HTTP Caching
Till allows the caching of HTTP responses that passes through from your scraper to the target server.
This is very beneficial for your scrapers in the following ways:
Note: When enabled, HTTP Caching works out of the box without much code changes on your scraper. Your scraper will immediately benefit from the cache being served. You can also use the cache in a more granular way, to do so, please read advanced usage.
Whenever a new request is sent through Till, it will first check if there is an existing cached response. If it doesn't exist, Till then forwards the request to the target server and then saves the response in the cache store.
The next time an identical request passes through till, if a cached response exist, it will be served.
Whenever a HTTP request is sent through Till, it identifies how unique this request is by generating a signature.
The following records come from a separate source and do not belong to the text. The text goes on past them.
(** They return an end of the bracket where the function is exactly zero,
    the lower end first, once both end values are numbers. *)
Definition returns_zero_end (R : RootFinder) : Prop :=
  forall f a b maxiter xtol,
    is_nan (f a) = false -> is_nan (f b) = false ->
    ((f a =? 0) = true -> brentq f a b maxiter xtol = Ret a) /\
    ((f a =? 0) = false -> (f b =? 0) = true -> brentq f a b maxiter xtol = Ret b).

(** Their failures are numerical failures: ValueError and RuntimeError. *)
Definition raises_numerical_only (R : RootFinder) : Prop :=
  forall f a b maxiter xtol e,
    brentq f a b maxiter xtol = Raise e -> numerical_failure e = true.

(** ** A reference interpretation of the libraries

    Executable stand-ins for the numpy and scipy functions, so that the
    model runs on concrete rows. They are approximations in binary64 (a
    scaled Taylor series for exp, an atanh series for log, Marsaglia's series
    and the Laplace continued fraction for the normal distribution, bisection
    for the root-finder), not the libraries' own code. The theorems are
    proved for every interpretation; the stand-ins serve the concrete runs,
    which rely on them only where the libraries agree beyond doubt: the
    normal distribution and density vanish far in the lower tail, exp(-0) is
    1, nan maps to nan. *)
Module Ref.

(** [1 + y/1 (1 + y/2 (1 + ... (1 + y/k)))], from the innermost factor. *)
Fixpoint exp_horner (n : nat) (k y acc : float) : float :=
  match n with
  | O => acc
  | S n' => exp_horner n' (k - 1) y (1 + y / k * acc)
  end.

Fixpoint repeat_sq (n : nat) (v : float) : float :=
  match n with
  | O => v
  | S n' => repeat_sq n' (v * v)
  end.

Definition exp (x : float) : float :=
  if is_nan x then nan
  else if x <? -746 then 0
  else if 710 <? x then infinity
  else repeat_sq 12 (exp_horner 14 14 (x / 4096) 1).

(** [1 + z2/3 + z2^2/5 + ...], from the innermost term. *)
Fixpoint atanh_series (n : nat) (k z2 acc : float) : float :=
  match n with
  | O => acc
  | S n' => atanh_series n' (k - 2) z2 (1 / k + z2 * acc)
  end.

Definition ln2 : float := 0.6931471805599453.

Definition log (x : float) : float :=
  if is_nan x then nan
  else if x <? 0 then nan
  else if x =? 0 then neg_infinity
  else if is_infinity x then infinity
  else
    let '(m, e) := frshiftexp x in
    let ef := of_uint63 e - 2101 in
    let '(m, ef) := if m <? 0.7071067811865476 then (2 * m, ef - 1) else (m, ef) in
    let z := (m - 1) / (m + 1) in
    ef * ln2 + 2 * z * atanh_series 13 25 (z * z) 0.

Definition pdf (x : float) : float := 0.3989422804014327 * exp (- (x * x) / 2).

(** [1 + x2/3 (1 + x2/5 (1 + ...))], from the innermost factor. *)
Fixpoint cdf_series (n : nat) (k x2 acc : float) : float :=
  match n with
  | O => acc
  | S n' => cdf_series n' (k - 2) x2 (1 + x2 / k * acc)
  end.

(** [t + 1/(t + 2/(t + 3/(t + ...)))], from the innermost quotient. *)
Fixpoint mills_cf (n : nat) (k t acc : float) : float :=
  match n with
  | O => acc
  | S n' => mills_cf n' (k - 1) t (t + k / acc)
  end.

Definition cdf (x : float) : float :=
  if is_nan x then nan
  else if x <? -4 then pdf x / mills_cf 200 200 (- x) (- x)
  else if 4 <? x then 1 - pdf x / mills_cf 200 200 x x
  else 0.5 + pdf x * x * cdf_series 120 241 (x * x) 1.

#[export] Instance math : MathLib :=
  {| np_log := log; np_exp := exp; norm_cdf := cdf; norm_pdf := pdf |}.

Fixpoint bisect (f : float -> float) (n : nat) (a b fa xtol : float) : outcome float :=
  match n with
  | O => Raise RuntimeError
  | S n' =>
      let m := (a + b) / 2 in
      let fm := f m in
      if (fm =? 0) || (abs (b - a) / 2 <? xtol) then Ret m
      else if same_sign fa fm then bisect f n' m b fm xtol
      else bisect f n' a m fa xtol
  end.

Definition root (f : float -> float) (a b : float) (maxiter : nat) (xtol : float)
  : outcome float :=
  let fa := f a in
  let fb := f b in
  if is_nan fa || is_nan fb then Raise ValueError
  else if fa =? 0 then Ret a
  else if fb =? 0 then Ret b
  else if same_sign fa fb then Raise ValueError
  else bisect f maxiter a b fa xtol.

#[export] Instance finder : RootFinder := {| brentq := root |}.

End Ref.

(** ** The Newton iteration read position by position *)

Section NewtonIndexed.
Context {M : MathLib}.
Variables (market_price S K T : list float) (r : float) (is_call : list bool).
Variable tol : float.

(** [diff], [vega], [converged] and [bad_vega] of the row at position [i],
    for the array [sigma] the iteration starts from. *)
Definition diff_at (sigma : list float) (i : nat) : float :=
  nr_diff (nth i market_price 0) (nth i S 0) (nth i K 0) (nth i T 0) r
    (nth i sigma nan) (nth i is_call false).

Definition vega_at (sigma : list float) (i : nat) : float :=
  nr_vega (nth i S 0) (nth i K 0) (nth i T 0) r (nth i sigma nan).

Definition converged_at (sigma : list float) (i : nat) : bool :=
  abs (diff_at sigma i) <? tol.

Definition bad_vega_at (sigma : list float) (i : nat) : bool :=
  vega_at sigma i <? 1e-12.

(** [(sigma <= 0) | (sigma > 10)] *)
Definition bad_sigma_val (x : float) : bool := (x <=? 0) || (10 <? x).

(** [nr_iteration] with the index sets as filters of [np.where(active)[0]];
    [nr_iteration_eq_idx] proves the two equal. *)
Definition nr_iteration_idx (st : nr_state) : nr_state :=
  let sigma := st_sigma st in
  let AI := where_ (st_active st) in
  let converged_idx := filter (converged_at sigma) AI in
  let failed_idx := filter (fun i => bad_vega_at sigma i && negb (converged_at sigma i)) AI in
  let update_idx :=
    filter (fun i => negb (converged_at sigma i) && negb (bad_vega_at sigma i)) AI in
  let sigma1 :=
    put_idx sigma update_idx
      (map (fun i => nth i sigma nan - diff_at sigma i / vega_at sigma i) update_idx) in
  let bad_sigma_idx := filter (fun i => bad_sigma_val (nth i sigma1 nan)) update_idx in
  {| st_sigma := put_const sigma1 bad_sigma_idx nan;
     st_result :=
       put_idx (st_result st) converged_idx (map (fun i => nth i sigma nan) converged_idx);
     st_active :=
       put_const (put_const (put_const (st_active st) converged_idx false) failed_idx false)
         bad_sigma_idx false |}.
End NewtonIndexed.

(** The three arrays of a state have [n] entries. *)
Definition wf_state (n : nat) (st : nr_state) : Prop :=
  length (st_sigma st) = n /\ length (st_result st) = n /\ length (st_active st) = n.

(** The loop invariant: the arrays keep their length, an active row still
    has the sentinel as its result, and its trial sigma is the seed or has
    passed the divergence guard. *)
Definition nr_inv (n : nat) (st : nr_state) : Prop :=
  wf_state n st /\
  forall i, nth i (st_active st) false = true ->
    nth i (st_result st) nan = nan /\
    (nth i (st_sigma st) nan = 0.3 \/ bad_sigma_val (nth i (st_sigma st) nan) = false).

(** Every entry of the result array is the sentinel or a sigma whose model
    price is within [tol] of the market price of its row. *)
Definition residual_ok {M : MathLib} (n : nat) (market_price S K T : list float)
  (r : float) (is_call : list bool) (tol : float) (st : nr_state) : Prop :=
  forall i, (i < n)%nat ->
    nth i (st_result st) nan = nan \/
    (abs (nr_diff (nth i market_price 0) (nth i S 0) (nth i K 0) (nth i T 0) r
            (nth i (st_result st) nan) (nth i is_call false)) <? tol) = true.

(** The five input arrays have [n] entries. *)
Definition inputs_of_length (n : nat) (market_price S K T : list float)
  (is_call : list bool) : Prop :=
  length market_price = n /\ length S = n /\ length K = n /\ length T = n /\
  length is_call = n.

(** ** The Greeks read position by position *)

Section GreeksIndexed.
Context {M : MathLib}.
Variables (S K T : list float) (r q : float) (sigma : list float) (is_call : list bool).

(** The array [valid] of [compute_greeks_vectorized]. *)
Definition valid_mask : list bool :=
  vmap2 andb (vmap2 andb (vmap2 andb (vmap2 andb
    (map isfinite sigma) (map (fun x => 0 <? x) T)) (map (fun x => 0 <? x) S))
    (map (fun x => 0 <? x) K)) (map (fun x => 0 <? x) sigma).

(** What the function returns when no row is valid. *)
Definition all_nan (n : nat) : greeks :=
  {| g_delta := repeat nan n; g_gamma := repeat nan n; g_vega := repeat nan n;
     g_theta := repeat nan n; g_rho := repeat nan n |}.
(** * gosqlite: transactions, driver adapter and cancellation hook

    A shallow embedding of the parts of [sqlite.go] and [driver.go] that
    carry the transaction manager, the [database/sql/driver] adapter and the
    progress (cancellation) hook.

    The SQLite engine is reached through cgo.  It is modelled here as a
    deterministic oracle: the answer of a native call is a function of the
    native calls made before it.  The calls are recorded, so that "which
    statements reached the engine" is a property of the final state. *)

From Stdlib Require Import ZArith String List Bool Lia DecimalString.
From stdpp Require Import base list.
Import ListNotations.

Local Open Scope string_scope.
Local Open Scope Z_scope.

(** ** Go values *)

(** [strconv.Itoa] and the [%d] verb of [fmt]. *)
Definition Itoa (n : Z) : string := NilZero.string_of_int (Z.to_int n).

(** [uint8] arithmetic wraps around. *)
Definition uint8 (n : Z) : Z := n mod 256.

(** [interface{}] values bound to statement parameters. *)
Inductive Value : Type :=
| VNil
| VInt (n : Z)
| VText (t : string)
| VBool (b : bool).

(** [driver.NamedValue]. *)
Record NamedValue : Type := mkNamedValue {
  Name : string;
  Ordinal : Z;
  NValue : Value
}.

(** A [context.Context] is identified by a number; what its [Done()] channel
    looks like at a given moment is part of the state.  Nothing is ever sent
    on a Done channel: it is nil (a context that is never cancelled), open,
    or closed. *)
Definition Context : Type := nat.

Inductive DoneChan : Type :=
| chan_nil
| chan_open
| chan_closed.

(** The [interface{}] handed to a progress callback. *)
Inductive payload : Type :=
| PNil
| PContext (ctx : Context)
| PValue (v : Value).
Lemma universal_newlines_no_cr (s : string) : has_cr (Py.universal_newlines s) = false.
Proof. by apply (universal_newlines_no_cr_upto (String.length s)). Qed.

Lemma universal_newlines_id (s : string) :
  has_cr s = false -> Py.universal_newlines s = s.
Proof.
  induction s as [|c s IH]; [done|]. cbn [has_cr Py.universal_newlines].
  intros [Hc Hs]%orb_false_iff. rewrite Hc. by rewrite IH.
Qed.

Lemma has_cr_app (s t : string) : has_cr (s +:+ t) = has_cr s || has_cr t.
Proof.
  induction s as [|c s IH]; [done|]. rewrite app_cons. cbn [has_cr].
  by rewrite IH, orb_assoc.
Qed.

Lemma concat_readlines (s : string) : Py.concat (Py.readlines s) = s.
Proof.
  induction s as [|c s IH]; [done|]. cbn [Py.readlines].
  destruct (Py.is_newline c).
  - cbn [Py.concat]. rewrite IH. reflexivity.
  - destruct (Py.readlines s) as [|l ls].
    + cbn in IH. subst s. reflexivity.
    + cbn [Py.concat] in *. rewrite app_cons. by rewrite IH.
Qed.

Lemma has_cr_concat (ls : list string) :
  has_cr (Py.concat ls) = false <-> Forall (fun l => has_cr l = false) ls.
Proof.
  induction ls as [|l ls IH]; cbn [Py.concat].
  - split; [constructor|done].
  - rewrite has_cr_app, orb_false_iff, IH, Forall_cons. done.
Qed.

Lemma Forall_of_sublist {A} (P : A -> Prop) (l1 l2 : list A) :
  sublist l1 l2 -> Forall P l2 -> Forall P l1.
Proof.
  induction 1 as [|x l1 l2 Hsub IH|x l1 l2 Hsub IH]; intros Hall.
  - constructor.
  - apply Forall_cons in Hall as [Hx Hall]. constructor; auto.
  - apply Forall_cons in Hall as [_ Hall]. auto.
Qed.

(** Lines read from a file and written back one after the other, some of
    them left out, are read again as they were written. *)
Lemma lines_written_read_back (text : string) (out : list string) :
  sublist out (Py.readlines (Py.universal_newlines text)) ->
  Py.readlines (Py.universal_newlines (Py.concat out)) = out.
Proof.
  intros Hsub.
  rewrite universal_newlines_id.
  - apply readlines_concat. eapply lines_ok_sublist; [exact Hsub|].
    apply readlines_lines_ok.
  - apply has_cr_concat.
    eapply (Forall_of_sublist _ _ _ Hsub). apply has_cr_concat.
    rewrite concat_readlines. apply universal_newlines_no_cr.
Qed.

(** *** Writing lines *)

Section SubsetRun.
Context {R : Random}.
Implicit Types st : State R.

Lemma write_lines_spec path (ls : list string) (c : string) st :
  files (fs st) !! path = Some c ->
  exists st',
    write_lines R path ls st = (st', Ok tt) /\
    rng st' = rng st /\
    files (fs st') !! path = Some (c +:+ Py.concat ls) /\
    forall q, q <> path -> files (fs st') !! q = files (fs st) !! q.
Proof.
  revert c st. induction ls as [|l ls IH]; intros c st Hc.
  - exists st. cbn. by rewrite app_empty_r.
  - cbn [write_lines]. rewrite write_Ok.
    set (st1 := mkState _ _).
    destruct (IH (c +:+ l) st1) as (st' & Hrun & Hg & Hp & Hq).
    { subst st1; cbn [fs]. by rewrite files_write_eq, Hc. }
    exists st'. split; [done|]. split; [done|]. split.
    + rewrite Hp. cbn [Py.concat]. by rewrite app_assoc_str.
    + intros q Hne. rewrite (Hq q Hne). subst st1; cbn [fs].
      by rewrite files_write_ne.
Qed.

Lemma sample_Ok {B} total (K : Z) (k : list nat -> M R B) st :
  (0 <= K <= Z.of_nat total)%Z ->
  bind (sample R total (VInt K)) k st
  = k (fst (random_draw R total (Z.to_nat K) (rng st)))
      (mkState (fs st) (snd (random_draw R total (Z.to_nat K) (rng st)))).
Proof.
  intros HK. unfold sample, bind, lift. cbn [as_int].
  destruct (Z.ltb_spec K 0); [lia|]. destruct (Z.ltb_spec (Z.of_nat total) K); [lia|].
  cbn [orb]. by destruct (random_draw R total (Z.to_nat K) (rng st)).
Qed.

Lemma file_open_bind {B} path (k : unit -> M R B) st :
  isfile (fs st) path = true -> bind (file_open R path) k st = k tt st.
Proof. intros Hf. by rewrite (bind_Ok _ _ _ _ _ (file_open_Ok _ _ Hf)). Qed.

Lemma file_open_w_bind {B} path (k : unit -> M R B) st :
  bind (file_open_w R path) k st = k tt (mkState (fs_open_w path (fs st)) (rng st)).
Proof. reflexivity. Qed.

Lemma lines_of_bind {B} path (k : list string -> M R B) st :
  bind (lines_of R path) k st = k (fs_lines (fs st) path) st.
Proof. reflexivity. Qed.

Lemma fs_lines_ext (f g : FS) path :
  files f !! path = files g !! path -> fs_lines f path = fs_lines g path.
Proof. intros Heq. unfold fs_lines, fs_text. by rewrite Heq. Qed.

Lemma isfile_ext (f g : FS) path :
  files f !! path = files g !! path -> isfile f path = isfile g path.
Proof. intros Heq. unfold isfile. by rewrite Heq. Qed.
This signature is called a GID (stands for Global ID). Till then uses this GID to store and read contents from the cache store.
The request signature is made up of the following:
GID is useful for your to troubleshoot and maintain your scrapers, as it allows you to pinpoint and trace how certain requests behave throughout the activities of your scrapers.
The following are some examples of the GIDs that are generated:
URL | GID |
---|---|
https://fetchtest.datahen.com | fetchtest.datahen.com-f4494a940b4f72fc42de128a8e227b34 |
https://fetchtest.datahen.com/echo/request | fetchtest.datahen.com-144a91f641d36c08dade39f739b05d31 |
https://www.datahen.com | www.datahen.com-86b31b8ca33241b881c3e71d4a210e6b |
On every http request via Till, it will send back a response header X-Dh-Gid
for you to know what is the GID of the request.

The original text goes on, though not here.